セッション情報 シンポジウム23(消化器外科学会・消化器病学会・消化器内視鏡学会合同)

消化器癌の画像診断における基本読影:癌の浸潤・進展を読む-リンパ節・血行性・播種性転移・直接浸潤-

タイトル 外S23-8:

64列マルチスライスCTを用いた等方性ボクセル画像による膵癌の術前進行度診断

演者 加藤 良一(藤田保健衛生大・医療科学部放射線学科)
共同演者 花岡 良太(藤田保健衛生大・放射線医学), 堀口 明彦(藤田保健衛生大・胆膵外科)
抄録 【目的】64列マルチスライスCTから得られる等方性ボクセル画像による膵癌の術前進行度診断能について検討した。

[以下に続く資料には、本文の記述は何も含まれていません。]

(* ===== verification/Recurring.v ===== *)
(** Recurring orders: [src/handlers/trading/recurring.rs] (creation, listing, pausing,
    resuming, cancelling) and [src/services/recurring_scheduler.rs] (the scheduler that
    turns due ones into trading orders).

    The state adds the tables [recurring_orders] and [recurring_order_executions] to those
    of the other services.  Columns whose statements always give a value are not options.
    The range of chrono's [DateTime<Utc>] is an interface, [Chrono]: adding a duration
    that leaves it panics. *)
From S2P Require Import Prelude Numerics Errors Store Schema Escrow Orders Settlement MatchingEngine MatchingTrades Triggers.

Open Scope string_scope.
Open Scope Z_scope.

(** [DateTime::<Utc>::MIN_UTC] and [MAX_UTC], some 260000 years around the epoch. *)
Class Chrono := {
  min_utc : DateTime;
  max_utc : DateTime;
  min_utc_bound : min_utc <= - (90000000 * nanos_per_day);
  max_utc_bound : 90000000 * nanos_per_day <= max_utc < 100000000 * nanos_per_day;
}.

(** ** Data *)

Record CreateRecurringOrderRequest := {
  rq_side : OrderSide;
  rq_energy_amount : Decimal;
  rq_max_price_per_kwh : option Decimal;
  rq_min_price_per_kwh : option Decimal;
  rq_interval_type : IntervalType;
  rq_interval_value : option Z;
  rq_max_executions : option Z;
  rq_name : option string;
  rq_description : option string;
  rq_session_token : option string;
}.

Record RecurringOrder := {
  r_id : Uuid;
  r_user_id : Uuid;
  r_side : OrderSide;
  r_energy_amount : Decimal;
  r_max_price_per_kwh : option Decimal;
  r_min_price_per_kwh : option Decimal;
  r_interval_type : IntervalType;
  r_interval_value : Z;
  r_next_execution_at : DateTime;
  r_last_executed_at : option DateTime;
  r_status : RecurringStatus;
  r_total_executions : Z;
  r_max_executions : option Z;
  r_name : option string;
  r_description : option string;
  r_created_at : DateTime;
  r_updated_at : DateTime;
  r_session_token : option string;
}.

Record Execution := {
  x_recurring_order_id : Uuid;
  x_trading_order_id : option Uuid;
  x_status : string;
  x_error_message : option string;
  x_energy_amount : option Decimal;
  x_price_per_kwh : option Decimal;
}.

Record RecDb := {
  base : Db;
  recurring_orders : gmap Uuid RecurringOrder;
  executions : list Execution;
}.

Abbreviation RM := (M RecDb Event).

Definition set_base (b : Db) (d : RecDb) : RecDb :=
  {| base := b; recurring_orders := recurring_orders d; executions := executions d |}.
Definition set_recurring (m : gmap Uuid RecurringOrder) (d : RecDb) : RecDb :=
  {| base := base d; recurring_orders := m; executions := executions d |}.
Definition set_executions (l : list Execution) (d : RecDb) : RecDb :=
  {| base := base d; recurring_orders := recurring_orders d; executions := l |}.

(** The columns the statements update. *)
Definition set_schedule (next : DateTime) (last : option DateTime) (s : RecurringStatus)
    (total : Z) (updated : DateTime) (r : RecurringOrder) : RecurringOrder :=
  {| r_id := r_id r; r_user_id := r_user_id r; r_side := r_side r;
     r_energy_amount := r_energy_amount r; r_max_price_per_kwh := r_max_price_per_kwh r;
     r_min_price_per_kwh := r_min_price_per_kwh r; r_interval_type := r_interval_type r;
     r_interval_value := r_interval_value r; r_next_execution_at := next;
     r_last_executed_at := last; r_status := s; r_total_executions := total;
     r_max_executions := r_max_executions r; r_name := r_name r;
     r_description := r_description r; r_created_at := r_created_at r;
     r_updated_at := updated; r_session_token := r_session_token r |}.

Definition set_rec_status (s : RecurringStatus) (now : DateTime) (r : RecurringOrder)
    : RecurringOrder :=
  set_schedule (r_next_execution_at r) (r_last_executed_at r) s (r_total_executions r) now r.

(** ** Statements *)

Definition on_base (f : Db -> option Db) (d : RecDb) : option RecDb :=
  b ← f (base d); Some (set_base b d).

(** The count of affected rows, and the tables. *)
Definition update_where (id : Uuid) (p : RecurringOrder -> bool)
    (f : RecurringOrder -> RecurringOrder) (d : RecDb) : option (nat * RecDb) :=
  match recurring_orders d !! id with
  | Some r => if p r then Some (1%nat, set_recurring (<[id := f r]> (recurring_orders d)) d)
              else Some (0%nat, d)
  | None => Some (0%nat, d)
  end.

Definition update_recurring (id : Uuid) (f : RecurringOrder -> RecurringOrder) (d : RecDb)
    : option RecDb :=
  snd <$> update_where id (fun _ => true) f d.

Definition rec_rows (d : RecDb) : list RecurringOrder := (map_to_list (recurring_orders d)).*2.

Section statements.
Context `{NUM : Numerics}.

Definition insert_recurring (r : RecurringOrder) (d : RecDb) : option RecDb :=
  match users (base d) !! r_user_id r, recurring_orders d !! r_id r, num8 (r_energy_amount r),
        num8_opt (r_max_price_per_kwh r), num8_opt (r_min_price_per_kwh r) with
  | Some _, None, Some e, Some mx, Some mn =>
      if (0 <? r_interval_value r) && varchar 100 (r_name r) && varchar 128 (r_session_token r)
      then Some (set_recurring (<[r_id r :=
        {| r_id := r_id r; r_user_id := r_user_id r; r_side := r_side r;
           r_energy_amount := e; r_max_price_per_kwh := mx; r_min_price_per_kwh := mn;
           r_interval_type := r_interval_type r; r_interval_value := r_interval_value r;
           r_next_execution_at := r_next_execution_at r;
           r_last_executed_at := r_last_executed_at r; r_status := r_status r;
           r_total_executions := r_total_executions r; r_max_executions := r_max_executions r;
           r_name := r_name r; r_description := r_description r;
           r_created_at := r_created_at r; r_updated_at := r_updated_at r;
           r_session_token := r_session_token r |}]> (recurring_orders d)) d)
      else None
  | _, _, _, _, _ => None
  end.

(** The references to the recurring order and to the trading order must hold. *)
Definition insert_execution (x : Execution) (d : RecDb) : option RecDb :=
  if bool_decide (is_Some (recurring_orders d !! x_recurring_order_id x))
     && match x_trading_order_id x with
        | None => true
        | Some id => bool_decide (is_Some (orders (base d) !! id))
        end
  then
    e ← num8_opt (x_energy_amount x); p ← num8_opt (x_price_per_kwh x);
    Some (set_executions (executions d ++
      [{| x_recurring_order_id := x_recurring_order_id x;
          x_trading_order_id := x_trading_order_id x; x_status := x_status x;
          x_error_message := x_error_message x; x_energy_amount := e;
          x_price_per_kwh := p |}]) d)
  else None.
End statements.

(** ** The schedule *)

Definition interval_nanos (interval_type : IntervalType) (interval_value : Z) : Z :=
  match interval_type with
  | Hourly => interval_value * nanos_per_hour
  | Daily => interval_value * nanos_per_day
  | Weekly => interval_value * (7 * nanos_per_day)
  | Monthly => 30 * interval_value * nanos_per_day
  end.

Section recurring.
Context `{NUM : Numerics} `{ENV : Env} `{CHR : Chrono}.

(** [None]: the addition panics. *)
Definition calculate_next_execution (now : DateTime) (interval_type : IntervalType)
    (interval_value : Z) : option DateTime :=
  let next := now + interval_nanos interval_type interval_value in
  if (min_utc <=? next) && (next <=? max_utc) then Some next else None.

(** ** The handlers *)

Definition no_such (text : string) : RM unit := fail (FApi (NotFound text)).

(** [now] is the handler's clock, [later] the one of [calculate_next_execution]. *)
Definition create_recurring_order (q : CreateRecurringOrderRequest) (user order_id : Uuid)
    (now later : DateTime) : RM (Uuid * DateTime) :=
  if rq_energy_amount q <=? 0
  then fail (FApi (BadRequest "Energy amount must be positive"))
  else
    let interval_value := default 1 (rq_interval_value q) in
    next_execution_at ←
      expect FPanic (calculate_next_execution later (rq_interval_type q) interval_value);
    internal "Failed to create order" (exec (insert_recurring
      {| r_id := order_id; r_user_id := user; r_side := rq_side q;
         r_energy_amount := rq_energy_amount q;
         r_max_price_per_kwh := rq_max_price_per_kwh q;
         r_min_price_per_kwh := rq_min_price_per_kwh q;
         r_interval_type := rq_interval_type q; r_interval_value := interval_value;
         r_next_execution_at := next_execution_at; r_last_executed_at := None;
         r_status := RecActive; r_total_executions := 0;
         r_max_executions := rq_max_executions q; r_name := rq_name q;
         r_description := rq_description q; r_created_at := now; r_updated_at := now;
         r_session_token := rq_session_token q |})) ;;
    mret (order_id, next_execution_at).

Definition latest_first (a b : RecurringOrder) : bool := r_created_at b <=? r_created_at a.

Definition list_recurring_orders (user : Uuid) : RM (list RecurringOrder) :=
  internal "Failed to list orders" (query (fun d =>
    take 100 (sort_by latest_first
      (List.filter (fun r => (r_user_id r =? user)%N) (rec_rows d))))).

Definition owned (user : Uuid) (id : Uuid) (d : RecDb) : option RecurringOrder :=
  r ← recurring_orders d !! id; if (r_user_id r =? user)%N then Some r else None.

Definition get_recurring_order (order_id user : Uuid) : RM RecurringOrder :=
  row ← internal "Failed to get order" (query (owned user order_id));
  expect (FApi (NotFound "Recurring order not found")) row.

Definition cancel_recurring_order (order_id user : Uuid) (now : DateTime) : RM unit :=
  n ← internal "Failed to cancel order" (exec_ret (update_where order_id
        (fun r => (r_user_id r =? user)%N
                  && negb (bool_decide (r_status r = RecCancelled \/ r_status r = RecCompleted)))
        (set_rec_status RecCancelled now)));
  if (n =? 0)%nat then no_such "Order not found or already cancelled/completed" else mret ().

Definition pause_recurring_order (order_id user : Uuid) (now : DateTime) : RM unit :=
  n ← internal "Failed to pause order" (exec_ret (update_where order_id
        (fun r => (r_user_id r =? user)%N && bool_decide (r_status r = RecActive))
        (set_rec_status RecPaused now)));
  if (n =? 0)%nat then no_such "Order not found or not active" else mret ().

Definition resume_recurring_order (order_id user : Uuid) (now later : DateTime) : RM DateTime :=
  row ← internal "Failed to get order" (query (owned user order_id));
  order ← expect (FApi (NotFound "Order not found")) row;
  next_execution ← expect FPanic
    (calculate_next_execution now (r_interval_type order) (r_interval_value order));
  n ← internal "Failed to resume order" (exec_ret (update_where order_id
        (fun r => (r_user_id r =? user)%N && bool_decide (r_status r = RecPaused))
        (fun r => set_schedule next_execution (r_last_executed_at r) RecActive
                    (r_total_executions r) later r)));
  (if (n =? 0)%nat then no_such "Order not found or not paused" else mret ()) ;;
  mret next_execution.

(** ** The scheduler *)

Definition due (now : DateTime) (r : RecurringOrder) : bool :=
  bool_decide (r_status r = RecActive) && (r_next_execution_at r <=? now).

Definition soonest_first (a b : RecurringOrder) : bool :=
  r_next_execution_at a <=? r_next_execution_at b.

Definition due_rows (now : DateTime) (d : RecDb) : list RecurringOrder :=
  take 50 (sort_by soonest_first (List.filter (due now) (rec_rows d))).

Definition execution_price (r : RecurringOrder) : Decimal :=
  match r_side r with
  | Buy => default 0 (r_max_price_per_kwh r)
  | Sell => default 0 (r_min_price_per_kwh r)
  end.

(** The trading order of an execution. *)
Definition recurring_row (r : RecurringOrder) (order_id : Uuid) (now : DateTime) : TradingOrderDb :=
  let price := execution_price r in
  plain_row order_id (r_user_id r) (if 0 <? price then Limit else Market) (r_side r)
    (r_energy_amount r) price (now + 24 * nanos_per_hour) now (r_session_token r) None.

【対象および方法】2004年から2006年までに開腹術が施行され、病理組織学的に評価が可能であった膵癌症例38例を対象とした。64列マルチスライスCTを用いて0.5mmスライス厚にて術前造影CT検査(単純、早期動脈相、膵実質相、肝実質相、平衡相)を行った。得られたデータから多断面再構成像を作成し、腫瘍の大きさ、膵内胆管浸潤、十二指腸浸潤、膵前方組織浸潤、膵後方組織浸潤、門脈浸潤、動脈浸潤、膵外神経叢浸潤、他臓器浸潤、リンパ節転移、肝転移を術前診断し、手術所見と対比した。【結果】腫瘍の大きさの正診率は82%であった。膵内胆管浸潤、十二指腸浸潤、膵前方組織浸潤、膵後方組織浸潤、門脈浸潤、動脈浸潤、膵外神経叢浸潤、他臓器浸潤、1群リンパ節転移、2群リンパ節転移および肝転移の正診率はそれぞれ100%、87%、57%、65%、82%、91%、87%、100%、83%、81%および94%、感度はそれぞれ100%、100%、82%、83%、100%、100%、63%、100%、38%、23%および92%、特異度はそれぞれ100%、80%、37%、45%、63%、88%、100%、100%、92%、87%および95%であった。【結論】64列マルチスライスCT による膵癌の術前進行度診断は、腫瘍の大きさ、膵内胆管浸潤、十二指腸浸潤、門脈浸潤、動脈浸潤、他臓器浸潤、肝転移に関しては診断能が高く、有用であると考えられる。膵前方組織浸潤、膵後方組織浸潤については癌に随伴する膵炎による影響で特異度が低下したと考えられる。膵外神経叢浸潤についても随伴性膵炎による影響で感度が低かったと考えられる。リンパ節転移については感度が低く、大きさによる評価には限界があると考えられる。